Reato di tortura, da 2 anni il testo in Parlamento

Politica

Inizia giovedì 9, alla Camera, il voto per colmare un vuoto normativo sul quale ora la Corte europea ha sanzionato l'Italia. Nell'ultima versione le pene vanno da 4 a 10 anni. Il ddl potrebbe essere approvato già la prossima settimana

Il voto in Aula arriverà giovedì 9 aprile ma è da circa due anni che il disegno di legge contro la tortura è all'esame del Parlamento (e ora anche la Corte europea ha sanzionato il nostro Paese per tale vuoto normativo). Piuttosto travagliato il suo iter: arrivato in commissione Giustizia del Senato il 22 luglio 2013, venne votato dall'Assemblea di Palazzo Madama il 5 marzo 2014. Trasmesso poi alla Camera, è rimasto in commissione dal 6 maggio 2014 fino a marzo. Se la Camera confermerà le modifiche, il provvedimento dovrà tornare a Palazzo Madama per l'approvazione definitiva forse già la settimana prossima.
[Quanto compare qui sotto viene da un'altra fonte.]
(** C4: a capture that is loaded and written again is the same file, on a platform where
    seeks, reads and writes of open files do not fail ([PlatformLaws]; what a full disk
    does is left out). If the file is shorter than 2^63 bytes, has less than 2^32 blocks
    and can be opened, and its blocks, as the parser finds them, lie one after the other
    from its header to its end, then loading it succeeds, with as many rounds as it has
    blocks and one, changes no file and records one block more than the file has, an empty
    one at its end. Writing it to another path any time later, when the file has not
    changed, no file is open for writing and both files can be opened, then reproduces it
    byte for byte and leaves every other file alone. *)
Theorem capture_rewritten {World FILE : Type} `{PlatformLaws World FILE} `{GfxrReader World}
    (path new_path : string) (c : list byte) (bs : list GfxrBlock) (header_end : Z) (explicit : bool) (f0 : FILE)
    (w w1 w2 : World) :
  Initialize path w = (Some (header_end, explicit), w1) -> contents w1 path = Some c ->
  blocks_at (fun off => ReadBlock path off w1) header_end bs (size_of c) ->
  ReadBlock path (size_of c) w1 = EndOfFile ->
  0 <= header_end <= size_of c -> size_of c < 2 ^ 63 -> Z.of_nat (length bs) + 1 < 2 ^ 32 ->
  FileOpen path "rb" w1 = ((0, Some f0), w2) -> path <> ""%string -> path <> new_path ->
  exists data w3 d,
  LoadCaptureFile (S (length bs)) path new_GfxrCaptureData w = Some (kSuccess, data, w3) /\
  m_gfxr_capture_block_data data = Some d /\ num_blocks d = Z.of_nat (length bs) + 1 /\
  (forall q, contents w3 q = contents w1 q) /\
  (forall blobs f g w4 w5 w6, contents w4 path = Some c -> no_writer w4 ->
   FileOpen path "rb" w4 = ((0, Some f), w5) -> FileOpen new_path "wb" w5 = ((0, Some g), w6) ->
   exists w7 w', WriteModifiedGfxrFile data blobs new_path w4 = Some ((close_files f g w7).1, w') /\
   contents w' new_path = Some c /\ forall q, q <> new_path -> contents w' q = contents w4 q).
Proof.
  intros Hinit Hc Hb Heof Hh Hsize Hlen Hopen Hne Hnew.
  destruct (LoadCaptureFile_ok path c bs header_end explicit f0 w w1 w2 Hinit Hc Hb Heof Hh Hsize Hlen Hopen)
    as (d & e & w3 & Hload & Hr & He & Hno & Hnum & Hq).
  exists (mkGfxrCaptureData (Some d) path), w3, d. split_and!; [done|done| |done|].
  { rewrite (rep_length _ _ Hr), Hnum. lia. }
  intros blobs f g w4 w5 w6 Hc4 Hnw Ho1 Ho2. unfold WriteModifiedGfxrFile. simpl.
  rewrite bool_decide_eq_false_2 by done.
  destruct (WriteGFXRFile_ok _ _ _ _ _ _ _ _ _ _ _ Hr (He blobs) Hnew Hnw Hc4 Ho1 Ho2)
    as (w7 & w' & Hw & Hout & Hothers).
  exists w7, w'. split_and!; [done| |done]. rewrite Hout. f_equal.
  destruct (rep_sizes _ _ Hr _ (ef_size _ _ _ (He blobs))) as (_ & _ & _ & Ha).
  apply ed_file_no_edits; [done..|]. intros Hnil. by rewrite Hnil in Hnum.
Qed.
Un'approvazione che arriverebbe a 26 anni dalla prima proposta di legge.

La reclusione da 4 a 10 anni -
Il provvedimento, più volte rimaneggiato e spesso oggetto di divisioni anche all'interno della stessa maggioranza, introduce di fatto il reato di tortura nell'ordinamento italiano che resta però un reato comune, punito con la reclusione da 4 a 10 anni, mentre in molti altri paesi europei è considerato tale solo se commesso da un pubblico ufficiale. Nella versione licenziata dalla commissione Giustizia della Camera il fatto che venga commesso da un pubblico ufficiale è considerato solo come un'aggravante con pene che vanno dai 5 ai 12 anni. Ma si tratta di un testo modificato rispetto a quello uscito dal Senato un anno fa e quindi, se anche l'Aula di Montecitorio dovesse dare il via libera in tempi rapidi, dovrà poi tornare all'esame di Palazzo Madama.

Le modifiche alla Camera -
Rispetto alla versione licenziata dal Senato alla Camera, nel nuovo articolo del codice penale che viene introdotto (il 613-bis) sono stati introdotti "più paletti", come si spiega nell'opposizione. Così rischia la condanna da 4 a 10 anni (il testo del Senato diceva dai 3 ai 10 anni) chiunque, con violenza o minaccia, "ovvero con violazione dei propri obblighi di protezione, di cura o di assistenza intenzionalmente" cagiona "ad una persona a lui affidata o comunque sottoposta alla sua autorità, vigilanza o custodia", acute sofferenze fisiche o psichiche "al fine di ottenere, da essa o da un terzo, informazioni o dichiarazioni, o infliggere una punizione, o vincere una resistenza, o in ragione dell'appartenenza etnica, dell'orientamento sessuale o delle opinioni politiche o religiose" è punito con la reclusione da 4 a 10 anni (ndr, le frasi tra virgolette sono state introdotte alla Camera).

Se il reato è commesso da un pubblico ufficiale -
Se tutti questi fatti vengono commessi da un pubblico ufficiale o da un incaricato di pubblico servizio, "con abuso dei poteri o in violazione dei doveri inerenti alla funzione o al servizio", si applica la pena della reclusione da 5 a 12 anni. Quindi alla Camera si aggiunge ex novo che comunque "la sofferenza deve essere ulteriore rispetto a quella che deriva dall'esecuzione di legittime misure privative o limitative di diritti".